Poco antes de pisar Chaguaramas,
avistamos fugazmente el monumento del “Ánima del Pica-Pica, y habían contadas
personas en el lugar. Muy pocas, en verdad, y creemos que era debido a la hora,
casi de madrugada, en que pasábamos por ahí. Existe mucha devoción a esa ánima
y lo sabe todo aquel que se haya detenido
en el sitio y visto las incontables velas encendidas permanentemente, así como
las numerosísimas placas, pergaminos, objetos y otros reconocimientos dejados
en la sede como una prueba de los milagros recibidos por las personas
creyentes, propias y extrañas, que le rinden devoción. Al llegar a Chaguaramas
vimos el poblado un poco solo, sin mucho movimiento de personas y vehículos.

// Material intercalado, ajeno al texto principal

(** A process that has just started: nothing on disk, no stream open, the
    logger's variables at their initialisers. *)
Definition fresh_world : world :=
  {| vars := {| log_file := None; current_log_level := LOG_INFO |};
     disk := ∅; denied := ∅; unreadable := ∅; faults := ∅; streams := ∅;
     out_shown := ""; out_pending := ""; err_shown := "";
     heap := ∅; heap_room := 4096; junk := "205"%char;
     now := "2025-03-01 12:00:00" |}.

(** A world where the log directory cannot be written to. *)
Definition locked_world : world :=
  {| vars := {| log_file := None; current_log_level := LOG_INFO |};
     disk := ∅; denied := {[ "/var/log/app.log" ]}; unreadable := ∅; faults := ∅; streams := ∅;
     out_shown := ""; out_pending := ""; err_shown := "";
     heap := ∅; heap_room := 4096; junk := "205"%char;
     now := "2025-03-01 12:00:00" |}.

(** A world with an empty file, and a file whose device fails after three
    bytes. *)
Definition files_world : world :=
  {| vars := {| log_file := None; current_log_level := LOG_INFO |};
     disk := <["empty.txt" := ""]> (<["data.bin" := "abcdef"]> ∅);
     denied := ∅; unreadable := ∅; faults := {[ "data.bin" := 3%nat ]}; streams := ∅;
     out_shown := ""; out_pending := ""; err_shown := "";
     heap := ∅; heap_room := 4096; junk := "205"%char;
     now := "2025-03-01 12:00:00" |}.

(** The array [" \t hi \n"]. *)
Definition padded_hi : list ascii :=
  [" "; "009"; " "; "h"; "i"; " "; "010"; zero]%char.

End Vocabulary.

(* ===================================================================== *)
(** ** The rest of the header: allocation, duplication, the console *)
(* ===================================================================== *)

Section MoreUtils.

(** [calloc]: [NULL] when the product does not fit [size_t] or the
    allocator has not that much left; otherwise a fresh block of zero
    bytes. *)
Definition calloc (nmemb size : Z) : M (option nat) := λ w,
  if 2 ^ 64 <=? nmemb * size then Returns None w
  else if (Z.to_nat (nmemb * size) <=? heap_room w)%nat then
    let b := fresh (dom (heap w)) in
    Returns (Some b)
      (set_heap w (<[b := replicate (Z.to_nat (nmemb * size)) zero]> (heap w))
                  (heap_room w - Z.to_nat (nmemb * size))%nat)
  else Returns None w.

(** [realloc]: [malloc] for a null pointer; for size 0 the block is freed
    and [NULL] returned (the behaviour of the GNU library); otherwise the
    block is replaced by one of the new size that starts with the old
    bytes, or, when the allocator cannot, [NULL] is returned and the old
    block stays.  The new block may or may not have the old address. *)
Definition realloc (ptr : option nat) (size : Z) : M (option nat) := λ w,
  match ptr with
  | None => malloc size w
  | Some b =>
      match heap w !! b with
      | None => Undefined
      | Some old =>
          if size =? 0 then
            Returns None
              (set_heap w (delete b (heap w)) (heap_room w + length old)%nat)
          else if (Z.to_nat size <=? heap_room w + length old)%nat then
            let h := delete b (heap w) in
            let b' := fresh (dom h) in
            Returns (Some b')
              (set_heap w
                 (<[b' := take (Z.to_nat size) old
                          ++ replicate (Z.to_nat size - length old) (junk w)]> h)
                 (heap_room w + length old - Z.to_nat size)%nat)
          else Returns None w
      end
  end.

(** [void *safe_calloc(size_t nmemb, size_t size)] *)
Definition safe_calloc (nmemb size : Z) : M (option nat) :=
  ptr ← calloc nmemb size;
  if bool_decide (ptr = None) && (nmemb >? 0) && (size >? 0) then
    fprintf stderr ("Error: Memory allocation failed" +:+ nl);;
    exit EXIT_FAILURE
  else mret ptr.

(** [void *safe_realloc(void *ptr, size_t size)] *)
Definition safe_realloc (ptr : option nat) (size : Z) : M (option nat) :=
  new_ptr ← realloc ptr size;
  if bool_decide (new_ptr = None) && (size >? 0) then
    fprintf stderr ("Error: Memory reallocation failed" +:+ nl);;
    free ptr;;
    exit EXIT_FAILURE
  else mret new_ptr.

Tal vez sería porque era sábado muy temprano. Todavía no habían colocado la
enorme escultura que recuerda a un santo de la antigüedad católica y conocido
como San Lorenzo, pilar de la Iglesia de Cristo. Hoy luce allí imponente y
atractiva, en medio de la carretera
nacional, en una especie de pequeña redoma y distribuidor vial, hecha al
efecto. Por cierto que este mártir, san Lorenzo, por el año 250 y tanto, fue
horriblemente martirizado por un emperador romano que lo mandó a quemar en una
enorme parrilla y ahí ardió y se achicharró Lorenzo ante los ojos sorprendidos y
consternados de la gente. Se cuenta que no mostró en su cara los rigores que
sufrió. Y fue quemado porque el emperador le dijo que le trajera las riquezas
de la iglesia o de lo contrario lo pagaría caro, y Lorenzo recogió a los
enfermos, lisiados y mendigos y se los llevó, argumentando: “Tome, esta es la
riqueza de la iglesia”. Al ver aquello el romano emperador entró en cólera y
ordenó el sacrificio.
Me pregunté con cierta preocupación como
estaría el camino al salir rumbo a Las Mercedes del Llano. El Greco respondió
viendo a la inmensidad: “La carretera
está destrozada”. Habló sin inmutarse y con la vista perdida en el
horizonte. Lo vi fugazmente y seguí conduciendo con la mirada puesta en el
camino. Muchas historias salieron a relucir durante el trayecto que,
mágicamente, hicieron que las horas parecieron cortas. Vale contar que a cada
rato nos sorprendíamos con algunos caimancitos o babas que salían corriendo
hacia las lagunas naturales que se formaban con las aguas de lluvia y se
perdían de pronto en la nada. No faltaban los ruidos de las guacharacas y las
paraulatas saltando de mata en mata. A veces un colibrí llegaba al vidrio del
carro y se espantaba rapidito. Y por supuesto que fue casi constante la
presencia de las garzas provenientes de los garceros distantes. Y la vacada, a
lo lejos, se perdía en el horizonte. Y claro, el Greco cada rato me soltaba: “¡Cuidado, pelón, con ese tremendo
hueco”. A veces le decía. “Eso no es
hueco, sino una tronera”. Y sin
saber cómo, de pronto avistamos la entrada del pueblo de Cabruta. Atrás
habíamos dejado Las Mercedes del Llano, Santa Rita y otros caseríos. Es de
observar que el único bastimento que llevábamos estaba compuesto por una cava
de anime y en su interior una porción de hielo con una buena cantidad de cervezas
que íbamos degustando, a la vez que escuchábamos música llanera y repitiendo
cada vez la canción preferida de mi hermano Gregorio, que no era otra que “El
toro y el tiempo” de Reinaldo Armas. Un buen tema que relata las peripecias de
un toro enamoradizo, pero ya viejo, y aun así insistiendo en su cortejo. Tal
vez ese “pasatiempo especial”, el de la música y las cervezas, entrelazado todo
esto con la conversación que llevábamos, hizo que no sintiéramos el rigor de las
horas y el calor, que a partir del mediodía hacía calentar, suficientemente,
aquel el ambiente llanero en el que viajábamos.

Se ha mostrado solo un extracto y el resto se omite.